Sharon stared out into the darkness of the room and listened to the sounds of the attendants dealing with the demands and complaints of their charges, assuring them that the power would return soon.
And he would have been the one to detonate it. But he was glad that he hadn’t had to because he had feelings for her, and once they got to Mexicali he knew some people who could help them with new identities and get them out of the country, down to El Salvador. And she remembered thinking even then what he was saying was just so fantastic and unreal that she had feared for her life, his behavior becoming more delusional and driving more erratic. He’d claimed that they were being followed, they had been found out, and they were gaining on them. And a large vehicle had indeed come up behind them and then passed them to speed ahead in the trafficless night, taillights disappearing into the darkness. And then frantically, as another delusion had overtaken him, he demanded to know what she had done with her purse, and they had both looked over their shoulder at the back seat.
He’d jammed on the brakes and she’d been thrown forward against the windshield. He’d pushed his door open scrambling to reach into the back seat. She had forced her door open as well and had stepped out in anger at his antics. He had the white purse in his hand when it exploded in a ball of fire. The shock wave had knocked her off her feet and down into the roadside ravine where she lay stunned trying to process what had just occurred. She had got to her feet and surveyed the flaming wreckage of what was left of Gene’s muscle car and her impulse had been to run, run as far away from where she was at the moment.
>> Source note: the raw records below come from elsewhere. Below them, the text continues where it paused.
Lemma batch_of_missing_files_witness :
  parse_multiple_files sample_fs sample_stem 0
    [lit "d.mrg"; lit "e.mrg"] = Some ([], [lit "d.mrg"; lit "e.mrg"]).
Proof.
  apply (batch_of_missing_files sample_fs sample_stem 0
           [lit "d.mrg"; lit "e.mrg"] (lit "all_tracks")).
  intros p [<- | [<- | []]]; vm_compute; reflexivity.
Defined.

(** ** The CSV rows *)

Lemma lit_inj (s1 s2 : string) : lit s1 = lit s2 -> s1 = s2.
Proof.
  revert s2. induction s1 as [| a s1 IH]; intros [| b s2] H;
    try discriminate H; [reflexivity |].
  simpl in H. inversion H as [[Ha Hs]]. f_equal.
  - rewrite <- (ascii_N_embedding a), <- (ascii_N_embedding b), Ha.
    reflexivity.
  - apply IH. exact Hs.
Qed.

Lemma to_int_not_nil (z : Z) :
  Z.to_int z <> Decimal.Pos Decimal.Nil /\
  Z.to_int z <> Decimal.Neg Decimal.Nil.
Proof.
  destruct z as [| p | p]; simpl; split; intros H; try discriminate H;
    inversion H as [E]; exact (Unsigned.to_uint_nonnil p E).
Qed.

Lemma str_of_int_inj (a b : Z) : str_of_int a = str_of_int b -> a = b.
Proof.
  unfold str_of_int. intros H. apply lit_inj in H.
  apply (f_equal NilZero.int_of_string) in H.
  destruct (to_int_not_nil a) as [Pa Na].
  destruct (to_int_not_nil b) as [Pb Nb].
  rewrite !NilZero.isi in H by assumption.
  inversion H as [E].
  rewrite <- (DecimalZ.of_to a), <- (DecimalZ.of_to b), E. reflexivity.
Qed.

Lemma uint_digits_no_bar (d : Decimal.uint) :
  ~ In 124%N (lit (NilEmpty.string_of_uint d)).
Proof.
  induction d; simpl; [tauto | ..]; intros [H | H]; try discriminate H; auto.
Qed.

Lemma str_of_int_no_bar (z : Z) : ~ In 124%N (str_of_int z).
Proof.
  unfold str_of_int, NilZero.string_of_int, NilZero.string_of_uint.
  destruct (Z.to_int z) as [d | d]; destruct d;
    try (simpl; intros [H | H]; try discriminate H;
         try (destruct H as [H | H]; try discriminate H);
         try exact (uint_digits_no_bar _ H); auto).
Qed.

Lemma str_of_int_not_empty (z : Z) : str_of_int z <> [].
Proof.
  unfold str_of_int, NilZero.string_of_int, NilZero.string_of_uint.
  destruct (Z.to_int z) as [d | d]; destruct d; discriminate.
Qed.

Lemma app_sep_inj (c : N) (x : str) :
  forall (y r1 r2 : str),
    ~ In c x -> ~ In c y -> x ++ c :: r1 = y ++ c :: r2 ->
    x = y /\ r1 = r2.
Proof.
  induction x as [| a x IH]; intros [| b y] r1 r2 Hx Hy H; simpl in H.
  - inversion H. auto.
  - inversion H. subst. exfalso. apply Hy. left. reflexivity.
  - inversion H. subst. exfalso. apply Hx. left. reflexivity.
  - inversion H as [[Hab Hr]]. subst.
    destruct (IH y r1 r2) as [-> ->]; auto;
      intros Hin; [apply Hx | apply Hy]; right; exact Hin.
Qed.

Lemma join_cons2 (sep p q : str) (rest : list str) :
  join sep (p :: q :: rest) = p ++ sep ++ join sep (q :: rest).
Proof. reflexivity. Qed.

(** Joined fields that are not empty and hold no bar can be told apart. *)
Lemma join_bar_inj (xs : list str) :
  forall ys : list str,
    Forall (fun p => p <> [] /\ ~ In 124%N p) xs ->
    Forall (fun p => p <> [] /\ ~ In 124%N p) ys ->
    join [124%N] xs = join [124%N] ys -> xs = ys.
Proof.
  induction xs as [| x xs IH]; intros ys Hxs Hys H.
  - destruct ys as [| y [| y' ys]]; [reflexivity | |].
    + inversion Hys as [| ? ? [Hy _] _]. subst. simpl in H.
      symmetry in H. contradiction.
    + inversion Hys as [| ? ? [Hy _] _]. subst.
      rewrite join_cons2 in H. simpl in H.
      destruct y; [contradiction | discriminate H].
  - inversion Hxs as [| ? ? [Hx Bx] Hxs']. subst.
    destruct ys as [| y ys].
    + destruct xs as [| x' xs]; simpl in H.
      * contradiction.
      * destruct x; [contradiction | discriminate H].
    + inversion Hys as [| ? ? [Hy By] Hys']. subst.
      destruct xs as [| x' xs]; destruct ys as [| y' ys].
      * simpl in H. subst. reflexivity.
      * rewrite join_cons2 in H. simpl join at 1 in H. subst x.
        exfalso. apply Bx. apply in_or_app. right. left. reflexivity.
      * rewrite join_cons2 in H. simpl join at 2 in H. subst y.
        exfalso. apply By. apply in_or_app. right. left. reflexivity.
      * rewrite !join_cons2 in H. cbn [app] in H.
        apply app_sep_inj in H; [| exact Bx | exact By].
        destruct H as [-> H]. f_equal. apply IH; assumption.
Qed.

Lemma points_column_inj (g : Z * Z -> Z) (ps qs : list (Z * Z)) :
  join (lit "|") (map (fun p => str_of_int (g p)) ps) =
  join (lit "|") (map (fun p => str_of_int (g p)) qs) ->
  map g ps = map g qs.
Proof.
  intros H. apply join_bar_inj in H.
  - revert qs H. induction ps as [| p ps IH]; intros [| q qs] H;
      try discriminate H; [reflexivity |].
    simpl in H. inversion H as [[E R]]. simpl. f_equal.
    + apply str_of_int_inj. exact E.
    + apply IH. exact R.
  - rewrite Forall_map. apply Forall_forall. intros p _.
    split; [apply str_of_int_not_empty | apply str_of_int_no_bar].
  - rewrite Forall_map. apply Forall_forall. intros p _.
    split; [apply str_of_int_not_empty | apply str_of_int_no_bar].
Qed.

Lemma pairs_eq (ps : list (Z * Z)) :
  forall qs : list (Z * Z),
    map fst ps = map fst qs -> map snd ps = map snd qs -> ps = qs.
Proof.
  induction ps as [| [a b] ps IH]; intros [| [c d] qs] H1 H2;
    try discriminate H1; [reflexivity |].
  simpl in *. inversion H1. inversion H2. subst. f_equal. apply IH; assumption.
Qed.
At an approaching vehicle slowing to assess the fire in the middle of the highway, she had cut away from the headlights to hide in the shadows off to the shoulder. She had not noticed that the ground fell away into a dry arroyo. And that was where she had been found by Luke. She couldn’t recall how long she had lain there, leg broken, in pain, going in and out of consciousness, but she did remember the sense of relief at being found.
She fell asleep savoring and replaying those recovered memories and at each instance feeling more complete, more complete than she had ever felt in her life.
When she awoke the power was back on and the aides were distributing breakfasts and checking on the residents. Karen had already turned the TV news on to reports of the snow storm that was paralyzing roads and causing accidents, some fatal, among them a prominent researcher from the college upstate and her companion, a transitioning male by the name of Jean DuBois, who were killed when their car slide off an icy rural road into a ditch and caught fire.
Well, that will save some explaining, she thought. A wave of relief engulphed her, one that she could compare to having been found and regaining her life, no matter its fraught tragedy.
The attendant had been handing her a tray. “Aren’t those the people who’ve been interviewing you?”
When she didn’t answer, Karen chimed in. “Is that true, Sharon, you knew those people?”
“My name is Mary,” she said, and at Karen’s surprised expression, she laughed and laughed and laughed.